Crédito: Carlos Vieira/CB/D.A Press
Ana Viriato
A presidente afastada da Câmara Legislativa, Celina Leão, afirmou, na tarde desta terça-feira (23), em sessão extraordinária da CLDF, ser vítima de um plano arquitetado por Liliane Roriz (PDT) e pelo governador Rodrigo Rollemberg (PSB) para desmoralizar a Casa. Ela subiu à tribuna a fim de prestar esclarecimentos sobre os desdobramentos da operação Drácon, deflagrada na manhã de hoje pela Polícia Civil e pelo Ministério Público do Distrito Federal e Territórios (MPDFT), além de rebater as acusações do deputado distrital Chico Vigilante (PT). Durante a reunião, alegou, ainda, que os oposicionistas tentam antecipar o processo eleitoral de 2018.

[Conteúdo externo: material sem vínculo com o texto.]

(* ===== verification/QueryCacheProofs.v ===== *)
(** * Result-cache keys

    Keys of two tenants differ, and equal keys mean equal requests and equal
    ranking inputs, unless SHA-256 collides. *)

From stdpp Require Import base gmap sets strings list pretty.
From Stdlib Require Import Ascii ZArith NArith Lia.
From S2P Require Import Prelude GoStrings GoText GoFloat GoTime GoDate Tenancy Crypto Interleave Blob ControlPlane Document.
From S2P Require Import QueryVespa QueryRank QueryPlan QueryScope Personalization QueryPersonalize QueryModels QueryServer.

Open Scope Z_scope.

(** ** Splitting at a separator *)
Lemma split_first {A} (c : A) a1 : ∀ a2 b1 b2,
  c ∉ a1 → c ∉ a2 → a1 ++ c :: b1 = a2 ++ c :: b2 → a1 = a2 ∧ b1 = b2.
Proof.
  induction a1 as [|x a1 IH]; intros [|y a2] b1 b2 H1 H2 E; simplify_eq/=; [done|set_solver|set_solver|].
  destruct (IH a2 b1 b2) as [-> ->]; [set_solver|set_solver|done|done].
Qed.

Lemma split_last {A} (c : A) a1 a2 b1 b2 :
  c ∉ b1 → c ∉ b2 → a1 ++ c :: b1 = a2 ++ c :: b2 → a1 = a2 ∧ b1 = b2.
Proof.
  intros H1 H2 E. apply (f_equal reverse) in E. rewrite !reverse_app, !reverse_cons, <-!app_assoc in E.
  cbn [app] in E. apply split_first in E as [Eb Ea]; [|by rewrite elem_of_reverse..].
  by apply (inj reverse) in Ea, Eb.
Qed.

(** Texts made of other bytes hold no separator. *)
Lemma not_in_bytes (P : ascii → bool) (c : ascii) s : P c = false → str_forallb P s = true → c ∉ to_bytes s.
Proof.
  unfold str_forallb. intros Hc Hs Hin. apply list_elem_of_In in Hin. rewrite forallb_forall in Hs.
  by rewrite (Hs _ Hin) in Hc.
Qed.

Lemma pretty_free (c : ascii) (z : Z) : num_byte c = false → c ∉ to_bytes (pretty z).
Proof. intros Hc. eapply not_in_bytes; [done|apply pretty_Z_bytes]. Qed.

(** ** Hexadecimal *)
Definition hex_byte (a : ascii) : bool := byte_in 48 57 a || byte_in 97 102 a.

Definition nibble (a : ascii) : N := (if byte_val a <? 58 then byte_val a - 48 else byte_val a - 87)%N.

Lemma nibble_digit n : (n < 16)%N → nibble (hex_digit n) = n ∧ hex_byte (hex_digit n) = true.
Proof.
  intros Hn. assert (∀ k, (k < 16)%nat → nibble (hex_digit (N.of_nat k)) = N.of_nat k ∧ hex_byte (hex_digit (N.of_nat k)) = true) as H.
  { intros k Hk. do 16 (destruct k as [|k]; [by vm_compute|]). lia. }
  rewrite <-(N2Nat.id n). apply H. lia.
Qed.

A deputada distrital voltou a ressaltar que a emenda para a saúde, responsável pelo terremoto que abalou as estruturas da mesa diretora, era de autoria de Liliane. Defendeu, ainda, que as gravações vazadas reuniam falas interligadas por contextos diferentes. A presidente afastada ressaltou que ela e os integrantes da cúpula entrariam com um recurso judicial para reverter a situação. Durante o discurso, adotou alguns alvos. Fez duras críticas à deputada Liliane e chamou a rival de “picareta”. Declarou ainda que “a família Roriz chegou ao fundo do lixo”. Em relação ao governo de Rodrigo Rollemberg, alegou que “o último mandato foi ruim, mas este é uma tragédia”.